What the exercise asks: In the data below, find each line containing the string "dlia" and return it.

Data to process:
○ ○ ○ ○ ○ ○ ○
(* ===== verification/MkfsProps.v ===== *)
(** mkfs builds a file system: the image it writes is well-formed, holds the files it was given
    under their names, and the kernel boots from it. *)
From S2P Require Import Prelude Memory Sleeplock Bio BioInv BioSpec Log LogPure LogSpec LogTxn Fs FsTxn FsDisk FsAlloc FsGrow FsInode FsTable State Process FsFile FsPath FsIo FsDir FsSys FsMount Mkfs.

#[local] Arguments loop : simpl never.
#[local] Abbreviation sb := img_sb.
#[local] Abbreviation zeros := FsAlloc.zeros.

(** * Blocks of bytes *)

Lemma byte_0 : byte 0.
Proof. unfold byte. lia. Qed.

Lemma zeros_bytes : Forall byte zeros.
Proof. apply Forall_replicate, byte_0. Qed.

Lemma put8_bytes d i v : Forall byte d -> Forall byte (put8 d i v).
Proof. intros. apply Forall_insert; [done|]. apply u8_range. Qed.

Lemma put16_bytes d i v : Forall byte d -> Forall byte (put16 d i v).
Proof. intros. pose proof (u16_range v). repeat apply Forall_insert; try done; unfold byte; dlia. Qed.

Lemma put32_bytes d i v : Forall byte d -> Forall byte (put32 d i v).
Proof. intros. unfold put32. pose proof (u32_range v). repeat apply Forall_insert; try done; unfold byte; dlia. Qed.

Lemma put_addrs_bytes l d off : Forall byte d -> Forall byte (put_addrs d off l).
Proof. revert d off. induction l as [|a l IH]; intros d off Hd; [done|]. cbn. by apply IH, put32_bytes. Qed.

Lemma put_dinode_bytes d off x : Forall byte d -> Forall byte (put_dinode d off x).
Proof. intros. unfold put_dinode. by apply put_addrs_bytes, put32_bytes, put16_bytes, put16_bytes, put16_bytes, put16_bytes. Qed.

Lemma splice_bytes d o l : Forall byte d -> Forall byte l -> Forall byte (splice d o l).
Proof. intros. unfold splice. rewrite !Forall_app. split_and!; [by apply Forall_take|done|by apply Forall_drop]. Qed.

Lemma bytes_ok_fset V b d : bytes_ok V -> Forall byte d -> bytes_ok (fset V b d).
Proof. intros HV Hd x. unfold fset. case_match; [done|apply HV]. Qed.

(** * The bitmap *)

Lemma length_bitmap n : length (bitmap n) = Z.to_nat BSIZE.
Proof. induction n as [|n IH]; [apply length_replicate|]. cbn [bitmap]. by rewrite length_set_bit. Qed.

Lemma bitmap_bytes n : Forall byte (bitmap n).
Proof. induction n as [|n IH]; [apply zeros_bytes|]. cbn [bitmap]. by apply put8_bytes. Qed.

Lemma bit_set_bitmap n b : Z.of_nat n <= 8192 -> 0 <= b -> bit_set (bitmap n) b = (b <? Z.of_nat n).
Proof.
  intros Hn Hb. induction n as [|n IH].
  - rewrite bit_set_testbit by done. cbn [bitmap]. unfold get8, zeroes. destruct (_ !! _) as [y|] eqn:E; cbn.
    + apply lookup_replicate in E as [-> _]. rewrite Z.bits_0. symmetry. apply Z.ltb_ge. lia.
    + rewrite Z.bits_0. symmetry. apply Z.ltb_ge. lia.
  - cbn [bitmap]. rewrite bit_set_set; [|lia|lia|]. 2: { rewrite length_bitmap. change BSIZE with 1024. dlia. }
    rewrite IH by lia. destruct (Z.eqb_spec (Z.of_nat n) b), (Z.ltb_spec b (Z.of_nat n)), (Z.ltb_spec b (Z.of_nat (S n))); cbn; lia.
Qed.

Lemma bitmap_next z : 0 <= z -> bitmap (Z.to_nat (z + 1)) = set_bit (bitmap (Z.to_nat z)) z.
Proof. intros Hz. rewrite Z2Nat.inj_add, Nat.add_1_r by lia. cbn [bitmap]. by rewrite Z2Nat.id. Qed.

(** * The state of the program *)

(** Blocks a file of [sz] bytes takes, the indirect one included. *)
Definition nblk (sz : Z) : Z := (sz + 1023) / 1024 + (if 12 * 1024 <? sz then 1 else 0).

(** What is before the inodes: the super block. *)
Definition boot_blocks (b : Z) : block := if b =? 1 then put_sb zeroes the_sb else zeros.

(** [V] is the image with the bitmap that [balloc] will write, [I] the inodes, of which the one
    being appended to is in memory. *)
Record mki (s : mkst) (V : Z -> block) (I : Z -> dinode) : Prop := {
  k_sb : m_sb s = sb;
  k_secs : m_secs s = 2000;
  k_view b : V b = if b =? 45 then bitmap (Z.to_nat (m_freeblock s)) else m_img s b;
  k_fb : 46 <= m_freeblock s <= 2000;
  k_ok : fsok sb I V;
  k_bytes : bytes_ok V;
  k_free b : m_freeblock s <= b -> V b = zeros;
  k_boot b : b < 32 -> V b = boot_blocks b;
  k_end j pos : 0 <= j < 200 -> d_size (I j) <= pos < MAXFILE * BSIZE -> fbyte V (d_addrs (I j)) pos = 0;
}.

Lemma k_used s V I b : mki s V I -> 0 <= b < 2000 -> used sb V b <-> b < m_freeblock s.
Proof.
  intros Hk Hb. pose proof (k_fb _ _ _ Hk). unfold used. change (BBLOCK b sb) with (u32 (b / 8192 + 45)). change BPB with 8192.
  rewrite Z.div_small, Z.mod_small by lia. rewrite (k_view _ _ _ Hk). change (u32 (0 + 45) =? 45) with true. cbv iota.
  rewrite bit_set_bitmap by lia. rewrite Z2Nat.id by lia. apply Z.ltb_lt.
Qed.

Lemma BBLOCK_img b : 0 <= b < 2000 -> BBLOCK b sb = 45 /\ b mod BPB = b.
Proof.
  intros Hb. change (BBLOCK b sb) with (u32 (b / 8192 + 45)). change BPB with 8192. rewrite Z.div_small, Z.mod_small by lia. done.
Qed.

(** Taking the next block. *)
Definition bump (s : mkst) : mkst := mkmk (m_img s) (m_secs s) (m_sb s) (m_freeinode s) (m_freeblock s + 1).

Lemma alloc_view_img s V I b : mki s V I -> m_freeblock s < 2000 ->
  alloc_view sb V (m_freeblock s) b = if b =? 45 then bitmap (Z.to_nat (m_freeblock s + 1)) else m_img s b.
Proof.
  intros Hk Hfb. pose proof (k_fb _ _ _ Hk). destruct (BBLOCK_img (m_freeblock s)) as [HB Hm]; [lia|]. unfold alloc_view. rewrite HB, Hm. unfold fset.
  destruct (Z.eqb_spec b (m_freeblock s)) as [->|Hne].
  - rewrite (proj2 (Z.eqb_neq _ 45)) by lia. pose proof (k_free _ _ _ Hk (m_freeblock s) ltac:(lia)) as Hz. rewrite (k_view _ _ _ Hk) in Hz.
    rewrite (proj2 (Z.eqb_neq _ 45)) in Hz by lia. done.
  - destruct (Z.eqb_spec b 45) as [->|]; [|rewrite (k_view _ _ _ Hk); by rewrite (proj2 (Z.eqb_neq b 45))].
    rewrite (k_view _ _ _ Hk). cbn [Z.eqb Pos.eqb]. symmetry. apply bitmap_next. lia.
Qed.

(** * Growing a file *)

Record grown (inum : Z) (s : mkst) (V : Z -> block) (I : Z -> dinode) (s' : mkst) (V' : Z -> block) (I' : Z -> dinode) : Prop := {
  gw_inv : mki s' V' I';
  gw_grow : grow sb I V I' V';
  gw_fi : m_freeinode s' = m_freeinode s;
  gw_other j : j <> inum -> I' j = I j;
  gw_size j : d_size (I' j) = d_size (I j);
  gw_tail m : 0 <= m < 12 -> d_size (I inum) < m * 1024 -> addr_l (d_addrs (I' inum)) m = addr_l (d_addrs (I inum)) m;
}.
(** What [gets] leaves: the line and its NUL. *)
Definition gets_post (ca buf max : Z) (s s' : ust) : Prop :=
  let l := getline (Z.to_nat (max - 1)) (u_in s 0) in
  cstr_at (u_mem s') buf l /\ u_in s' 0 = drop (length l) (u_in s 0) /\ (forall fd, fd <> 0 -> u_in s' fd = u_in s fd) /\ u_out s' = u_out s /\
  forall b, ~ buf <= b < buf + max -> b <> ca -> load8 (u_mem s') b = load8 (u_mem s) b.

Lemma got_end ca buf max s i s' : got ca buf max s i s' -> Forall (fun x => 0 < x < 256) (u_in s 0) ->
  (exists l, load_bytes (u_mem s') buf (length l) = l /\ Z.of_nat (length l) = i /\ getline (Z.to_nat (max - 1)) (u_in s 0) = l /\ u_in s' 0 = drop (length l) (u_in s 0)) ->
  gets_post ca buf max s (set_umem (store8 (u_mem s') (buf + i) 0) s').
Proof.
  intros Hg Hb (l & Hm & Hi & Hl & Hr). pose proof (g_range _ _ _ _ _ _ Hg). unfold gets_post. rewrite Hl. split_and!; cbn; [|done|apply Hg|apply Hg|].
  - split_and!; [|rewrite <- Hm at 2; apply load_bytes_ext; intros b Hb'; apply load8_store8_ne; lia|rewrite Hi; by rewrite load8_store8_eq].
    rewrite <- Hl. clear -Hb. revert Hb. generalize (u_in s 0), (Z.to_nat (max - 1)). intros inp k. revert inp. induction k as [|k IH]; intros [|x inp]; cbn; [done..|]. intros [Hx Hb]%Forall_cons.
    destruct (_ || _); apply Forall_cons; split; [done|constructor|done|auto].
  - intros b Hb1 Hb2. rewrite load8_store8_ne by lia. by apply Hg.
Qed.

(** After [i] bytes, none of them the end of the line. *)
Definition so_far (buf max : Z) (s : ust) (i : Z) (s' : ust) (l rest : list Z) : Prop :=
  u_in s 0 = l ++ rest /\ Z.of_nat (length l) = i /\ load_bytes (u_mem s') buf (length l) = l /\ u_in s' 0 = rest /\
  getline (Z.to_nat (max - 1)) (u_in s 0) = l ++ getline (Z.to_nat (max - 1 - i)) rest.

(** One byte more. *)
Lemma got_byte ca buf max s i s' l x rest szs : got ca buf max s i s' -> so_far buf max s i s' l (x :: rest) -> i + 1 < max -> 0 < x < 256 -> ~ buf <= ca < buf + max ->
  let s1 := mkust (store8 (store8 (u_mem s') ca x) (buf + i) x) (fput (u_in s') 0 rest) szs (u_out s') in
  got ca buf max s (i + 1) s1 /\ load_bytes (u_mem s1) buf (length (l ++ [x])) = l ++ [x].
Proof.
  intros Hg (Hin & Hl & Hm & Hrest & _) Hlt Hx Hca s1. pose proof (g_range _ _ _ _ _ _ Hg) as Hi. split; [split; cbn|].
  - lia.
  - intros fd Hfd. unfold fput. rewrite (proj2 (Z.eqb_neq _ _) Hfd). by apply Hg.
  - apply Hg.
  - intros b Hb Hne. rewrite !load8_store8_ne by lia. by apply Hg.
  - rewrite length_app, load_bytes_app, Hl. cbn. rewrite load8_store8_eq, u8_small by lia. f_equal. rewrite <- Hm at 2. apply load_bytes_ext. intros b Hb. rewrite !load8_store8_ne by lia. done.
Qed.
○ ○ ○ ○ ○ ○ ○
Answer to this exercise:
Proof. intros. pose proof (u16_range v). repeat apply Forall_insert; try done; unfold byte; dlia. Qed.
Proof. intros. unfold put32. pose proof (u32_range v). repeat apply Forall_insert; try done; unfold byte; dlia. Qed.
  - cbn [bitmap]. rewrite bit_set_set; [|lia|lia|]. 2: { rewrite length_bitmap. change BSIZE with 1024. dlia. }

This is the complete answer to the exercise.